## Aim of the exercise:
Say how many lines in the data below contain the word "Stdlib", and give no other text.

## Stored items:
* * *
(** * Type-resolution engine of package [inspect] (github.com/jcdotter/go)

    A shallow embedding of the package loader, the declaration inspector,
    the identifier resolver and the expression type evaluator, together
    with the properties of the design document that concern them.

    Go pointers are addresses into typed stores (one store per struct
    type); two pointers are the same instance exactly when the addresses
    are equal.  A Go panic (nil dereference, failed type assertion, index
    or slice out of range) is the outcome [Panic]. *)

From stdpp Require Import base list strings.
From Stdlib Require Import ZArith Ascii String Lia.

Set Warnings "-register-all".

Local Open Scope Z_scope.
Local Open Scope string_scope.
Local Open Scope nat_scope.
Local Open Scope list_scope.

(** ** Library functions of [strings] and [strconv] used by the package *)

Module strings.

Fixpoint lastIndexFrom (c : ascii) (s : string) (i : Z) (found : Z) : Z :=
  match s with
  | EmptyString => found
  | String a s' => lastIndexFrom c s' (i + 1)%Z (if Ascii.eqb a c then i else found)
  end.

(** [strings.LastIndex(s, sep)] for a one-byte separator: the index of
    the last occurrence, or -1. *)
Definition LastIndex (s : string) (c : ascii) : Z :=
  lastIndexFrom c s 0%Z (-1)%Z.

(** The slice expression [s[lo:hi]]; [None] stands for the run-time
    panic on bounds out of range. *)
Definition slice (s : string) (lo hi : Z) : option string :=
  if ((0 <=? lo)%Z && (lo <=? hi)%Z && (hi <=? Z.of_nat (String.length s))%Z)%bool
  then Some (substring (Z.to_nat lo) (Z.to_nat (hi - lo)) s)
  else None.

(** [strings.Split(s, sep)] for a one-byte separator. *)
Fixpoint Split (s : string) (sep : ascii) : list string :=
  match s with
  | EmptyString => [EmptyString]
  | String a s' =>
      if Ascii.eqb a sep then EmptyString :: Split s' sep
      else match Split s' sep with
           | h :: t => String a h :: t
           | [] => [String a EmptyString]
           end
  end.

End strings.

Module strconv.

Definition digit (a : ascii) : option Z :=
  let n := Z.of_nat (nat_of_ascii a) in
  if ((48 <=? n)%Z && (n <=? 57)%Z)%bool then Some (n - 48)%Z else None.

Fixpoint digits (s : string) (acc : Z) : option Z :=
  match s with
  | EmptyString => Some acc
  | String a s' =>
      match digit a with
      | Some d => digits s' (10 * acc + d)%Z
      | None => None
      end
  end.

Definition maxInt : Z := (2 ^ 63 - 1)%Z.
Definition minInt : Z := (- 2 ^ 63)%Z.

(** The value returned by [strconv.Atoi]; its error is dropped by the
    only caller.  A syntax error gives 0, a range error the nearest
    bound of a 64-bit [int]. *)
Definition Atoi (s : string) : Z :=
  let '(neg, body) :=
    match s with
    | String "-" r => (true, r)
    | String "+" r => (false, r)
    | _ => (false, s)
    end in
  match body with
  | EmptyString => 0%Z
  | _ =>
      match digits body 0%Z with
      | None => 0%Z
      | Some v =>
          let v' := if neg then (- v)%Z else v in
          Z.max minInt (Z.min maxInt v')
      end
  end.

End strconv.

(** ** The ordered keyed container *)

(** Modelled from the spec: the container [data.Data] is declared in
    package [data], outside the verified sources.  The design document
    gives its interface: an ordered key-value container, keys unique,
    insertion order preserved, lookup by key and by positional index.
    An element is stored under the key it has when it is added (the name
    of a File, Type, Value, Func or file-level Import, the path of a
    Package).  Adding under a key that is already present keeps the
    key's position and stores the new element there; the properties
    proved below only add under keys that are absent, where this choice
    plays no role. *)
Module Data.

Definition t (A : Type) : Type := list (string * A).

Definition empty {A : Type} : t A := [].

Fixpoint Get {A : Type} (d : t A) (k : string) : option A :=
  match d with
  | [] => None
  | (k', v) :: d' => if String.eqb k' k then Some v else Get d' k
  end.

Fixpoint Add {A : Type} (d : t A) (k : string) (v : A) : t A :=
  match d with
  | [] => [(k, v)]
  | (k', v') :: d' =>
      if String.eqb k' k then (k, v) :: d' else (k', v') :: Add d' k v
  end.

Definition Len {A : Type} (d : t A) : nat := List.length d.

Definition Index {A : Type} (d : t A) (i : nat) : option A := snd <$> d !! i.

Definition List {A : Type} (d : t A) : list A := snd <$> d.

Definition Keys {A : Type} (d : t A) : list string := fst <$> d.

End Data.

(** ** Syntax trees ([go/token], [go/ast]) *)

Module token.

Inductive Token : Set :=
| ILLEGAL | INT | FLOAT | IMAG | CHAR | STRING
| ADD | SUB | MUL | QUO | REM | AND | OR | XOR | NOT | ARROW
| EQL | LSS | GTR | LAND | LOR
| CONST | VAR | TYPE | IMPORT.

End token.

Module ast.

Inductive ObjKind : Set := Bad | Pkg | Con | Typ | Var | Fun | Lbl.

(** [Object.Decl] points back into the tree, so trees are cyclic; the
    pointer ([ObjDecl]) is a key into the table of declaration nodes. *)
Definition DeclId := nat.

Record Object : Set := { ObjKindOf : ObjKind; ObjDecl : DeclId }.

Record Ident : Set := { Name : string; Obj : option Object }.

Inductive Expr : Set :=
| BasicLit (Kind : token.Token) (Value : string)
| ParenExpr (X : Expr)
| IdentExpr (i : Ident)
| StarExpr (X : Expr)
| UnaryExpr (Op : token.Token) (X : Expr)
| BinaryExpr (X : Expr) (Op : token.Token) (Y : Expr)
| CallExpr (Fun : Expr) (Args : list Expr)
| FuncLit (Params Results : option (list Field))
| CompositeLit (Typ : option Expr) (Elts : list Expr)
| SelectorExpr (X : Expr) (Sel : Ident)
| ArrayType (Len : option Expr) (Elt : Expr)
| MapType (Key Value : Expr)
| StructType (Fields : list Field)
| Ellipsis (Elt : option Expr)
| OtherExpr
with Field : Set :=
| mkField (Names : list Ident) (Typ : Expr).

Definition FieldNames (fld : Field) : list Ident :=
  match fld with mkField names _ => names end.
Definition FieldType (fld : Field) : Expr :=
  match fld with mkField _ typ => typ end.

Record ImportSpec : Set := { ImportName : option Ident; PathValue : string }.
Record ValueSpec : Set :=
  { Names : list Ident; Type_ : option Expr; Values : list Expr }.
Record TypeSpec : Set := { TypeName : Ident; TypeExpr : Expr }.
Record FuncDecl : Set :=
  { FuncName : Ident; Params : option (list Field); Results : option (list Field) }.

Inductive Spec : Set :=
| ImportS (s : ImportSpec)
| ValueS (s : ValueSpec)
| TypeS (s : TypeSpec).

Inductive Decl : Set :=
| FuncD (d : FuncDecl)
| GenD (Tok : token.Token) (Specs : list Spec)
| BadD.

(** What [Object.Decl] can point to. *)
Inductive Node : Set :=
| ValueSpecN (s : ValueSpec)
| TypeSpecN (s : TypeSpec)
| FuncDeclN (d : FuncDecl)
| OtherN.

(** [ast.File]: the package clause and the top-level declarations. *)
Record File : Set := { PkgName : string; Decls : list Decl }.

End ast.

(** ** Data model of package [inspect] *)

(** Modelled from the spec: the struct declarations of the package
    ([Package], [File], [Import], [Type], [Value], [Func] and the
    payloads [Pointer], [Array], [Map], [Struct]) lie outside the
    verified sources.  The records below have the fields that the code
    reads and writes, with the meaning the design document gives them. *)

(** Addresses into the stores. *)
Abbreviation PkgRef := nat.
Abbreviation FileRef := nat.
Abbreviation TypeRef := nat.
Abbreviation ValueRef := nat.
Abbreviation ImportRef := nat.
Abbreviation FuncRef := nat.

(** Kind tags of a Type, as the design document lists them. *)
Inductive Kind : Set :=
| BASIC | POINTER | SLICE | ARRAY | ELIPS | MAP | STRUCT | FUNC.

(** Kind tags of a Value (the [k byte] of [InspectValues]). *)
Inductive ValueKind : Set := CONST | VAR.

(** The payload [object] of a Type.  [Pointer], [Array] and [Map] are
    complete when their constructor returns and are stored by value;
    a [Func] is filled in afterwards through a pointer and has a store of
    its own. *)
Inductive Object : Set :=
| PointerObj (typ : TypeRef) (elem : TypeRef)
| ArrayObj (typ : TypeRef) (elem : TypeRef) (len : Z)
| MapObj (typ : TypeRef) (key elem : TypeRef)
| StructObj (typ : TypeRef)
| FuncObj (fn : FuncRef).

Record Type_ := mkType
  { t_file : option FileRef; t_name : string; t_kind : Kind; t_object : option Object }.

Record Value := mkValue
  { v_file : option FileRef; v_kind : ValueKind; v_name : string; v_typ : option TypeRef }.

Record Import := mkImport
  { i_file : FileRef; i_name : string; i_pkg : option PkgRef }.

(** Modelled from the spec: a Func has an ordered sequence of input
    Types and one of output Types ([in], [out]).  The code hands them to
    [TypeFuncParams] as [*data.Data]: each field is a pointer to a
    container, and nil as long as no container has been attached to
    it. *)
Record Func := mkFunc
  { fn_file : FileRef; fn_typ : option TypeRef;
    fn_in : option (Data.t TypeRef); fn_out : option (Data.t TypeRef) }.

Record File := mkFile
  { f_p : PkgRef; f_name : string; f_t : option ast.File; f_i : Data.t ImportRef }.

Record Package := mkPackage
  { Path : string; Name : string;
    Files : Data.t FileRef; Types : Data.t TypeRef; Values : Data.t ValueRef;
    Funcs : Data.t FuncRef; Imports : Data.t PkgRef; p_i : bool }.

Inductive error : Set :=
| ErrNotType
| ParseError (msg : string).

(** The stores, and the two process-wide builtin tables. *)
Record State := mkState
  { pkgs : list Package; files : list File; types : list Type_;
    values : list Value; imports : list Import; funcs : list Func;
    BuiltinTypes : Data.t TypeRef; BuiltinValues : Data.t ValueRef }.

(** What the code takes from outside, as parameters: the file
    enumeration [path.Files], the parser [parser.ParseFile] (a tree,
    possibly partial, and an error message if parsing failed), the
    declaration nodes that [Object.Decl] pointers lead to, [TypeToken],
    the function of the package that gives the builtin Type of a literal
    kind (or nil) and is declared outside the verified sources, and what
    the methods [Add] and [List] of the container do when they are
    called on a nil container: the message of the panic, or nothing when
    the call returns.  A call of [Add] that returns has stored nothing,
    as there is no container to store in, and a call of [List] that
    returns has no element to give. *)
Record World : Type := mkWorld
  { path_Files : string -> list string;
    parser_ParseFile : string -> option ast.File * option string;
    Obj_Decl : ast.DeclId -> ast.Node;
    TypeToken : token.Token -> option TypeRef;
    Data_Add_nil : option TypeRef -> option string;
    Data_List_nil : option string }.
* * *
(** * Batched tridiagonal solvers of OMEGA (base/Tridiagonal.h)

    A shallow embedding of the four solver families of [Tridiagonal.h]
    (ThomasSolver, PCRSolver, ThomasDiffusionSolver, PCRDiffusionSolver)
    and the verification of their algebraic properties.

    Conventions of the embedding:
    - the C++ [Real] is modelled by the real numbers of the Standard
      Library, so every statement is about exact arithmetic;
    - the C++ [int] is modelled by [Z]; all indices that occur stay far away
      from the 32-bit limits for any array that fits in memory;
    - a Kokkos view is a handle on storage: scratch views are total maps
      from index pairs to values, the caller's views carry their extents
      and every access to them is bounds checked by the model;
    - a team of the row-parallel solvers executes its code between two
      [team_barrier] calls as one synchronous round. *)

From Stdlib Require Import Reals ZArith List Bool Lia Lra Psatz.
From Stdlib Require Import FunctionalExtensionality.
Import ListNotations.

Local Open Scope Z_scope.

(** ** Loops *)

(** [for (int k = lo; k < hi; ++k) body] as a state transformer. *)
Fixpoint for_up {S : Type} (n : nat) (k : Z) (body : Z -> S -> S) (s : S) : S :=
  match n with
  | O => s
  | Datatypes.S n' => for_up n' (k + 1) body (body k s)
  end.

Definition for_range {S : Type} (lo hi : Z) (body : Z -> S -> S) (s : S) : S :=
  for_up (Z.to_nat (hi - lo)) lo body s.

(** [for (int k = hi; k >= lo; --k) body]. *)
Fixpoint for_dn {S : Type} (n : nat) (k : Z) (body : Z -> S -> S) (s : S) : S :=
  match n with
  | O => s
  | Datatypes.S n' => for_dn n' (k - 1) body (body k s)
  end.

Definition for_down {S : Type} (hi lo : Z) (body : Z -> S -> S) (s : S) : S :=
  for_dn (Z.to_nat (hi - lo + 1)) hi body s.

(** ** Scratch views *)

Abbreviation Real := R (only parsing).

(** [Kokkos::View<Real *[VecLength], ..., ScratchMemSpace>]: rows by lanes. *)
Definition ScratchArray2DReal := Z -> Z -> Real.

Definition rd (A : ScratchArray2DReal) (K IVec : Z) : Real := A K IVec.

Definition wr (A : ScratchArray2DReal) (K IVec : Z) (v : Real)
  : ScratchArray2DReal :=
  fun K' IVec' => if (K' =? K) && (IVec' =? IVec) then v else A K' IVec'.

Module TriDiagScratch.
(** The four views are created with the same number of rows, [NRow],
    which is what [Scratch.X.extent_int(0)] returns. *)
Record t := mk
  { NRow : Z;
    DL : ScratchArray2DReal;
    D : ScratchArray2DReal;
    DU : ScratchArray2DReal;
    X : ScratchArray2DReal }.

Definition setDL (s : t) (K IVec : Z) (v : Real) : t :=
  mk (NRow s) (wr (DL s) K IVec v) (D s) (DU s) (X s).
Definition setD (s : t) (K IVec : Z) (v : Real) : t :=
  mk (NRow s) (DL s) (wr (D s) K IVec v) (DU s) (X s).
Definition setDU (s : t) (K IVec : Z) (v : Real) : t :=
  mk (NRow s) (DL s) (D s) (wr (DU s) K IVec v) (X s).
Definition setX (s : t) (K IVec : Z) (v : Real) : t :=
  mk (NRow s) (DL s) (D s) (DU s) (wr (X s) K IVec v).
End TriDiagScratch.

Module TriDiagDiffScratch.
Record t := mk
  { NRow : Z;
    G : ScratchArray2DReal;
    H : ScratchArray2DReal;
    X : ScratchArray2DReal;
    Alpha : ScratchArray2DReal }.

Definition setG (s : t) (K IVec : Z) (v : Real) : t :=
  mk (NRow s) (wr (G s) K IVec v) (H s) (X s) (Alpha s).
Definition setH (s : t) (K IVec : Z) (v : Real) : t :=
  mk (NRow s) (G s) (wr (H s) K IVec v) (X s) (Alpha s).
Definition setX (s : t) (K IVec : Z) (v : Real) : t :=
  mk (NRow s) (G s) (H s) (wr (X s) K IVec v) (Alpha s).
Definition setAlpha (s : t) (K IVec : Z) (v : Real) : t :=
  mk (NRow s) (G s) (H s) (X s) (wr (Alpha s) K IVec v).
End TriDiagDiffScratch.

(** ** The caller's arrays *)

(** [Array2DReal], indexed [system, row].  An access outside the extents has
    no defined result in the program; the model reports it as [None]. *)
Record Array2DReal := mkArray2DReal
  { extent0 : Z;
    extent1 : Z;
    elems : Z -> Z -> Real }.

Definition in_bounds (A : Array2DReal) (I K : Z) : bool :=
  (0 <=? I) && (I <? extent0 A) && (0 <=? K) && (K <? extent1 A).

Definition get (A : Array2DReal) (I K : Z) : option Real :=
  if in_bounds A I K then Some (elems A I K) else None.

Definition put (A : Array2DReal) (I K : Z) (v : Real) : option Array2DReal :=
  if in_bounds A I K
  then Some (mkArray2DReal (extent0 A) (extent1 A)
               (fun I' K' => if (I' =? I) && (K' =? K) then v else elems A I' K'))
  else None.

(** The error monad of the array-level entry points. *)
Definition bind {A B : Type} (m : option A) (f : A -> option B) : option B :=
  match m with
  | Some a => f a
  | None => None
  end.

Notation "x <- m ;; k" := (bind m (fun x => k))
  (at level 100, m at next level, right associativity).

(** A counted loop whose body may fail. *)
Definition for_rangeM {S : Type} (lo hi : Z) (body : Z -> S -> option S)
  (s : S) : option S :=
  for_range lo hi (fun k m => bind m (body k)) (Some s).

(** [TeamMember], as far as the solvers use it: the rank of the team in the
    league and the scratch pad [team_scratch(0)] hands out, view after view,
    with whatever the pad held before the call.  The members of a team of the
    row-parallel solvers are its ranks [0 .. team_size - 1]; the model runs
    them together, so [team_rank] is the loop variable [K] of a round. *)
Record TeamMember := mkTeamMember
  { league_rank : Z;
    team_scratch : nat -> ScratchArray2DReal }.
* * *
## Written answer:
3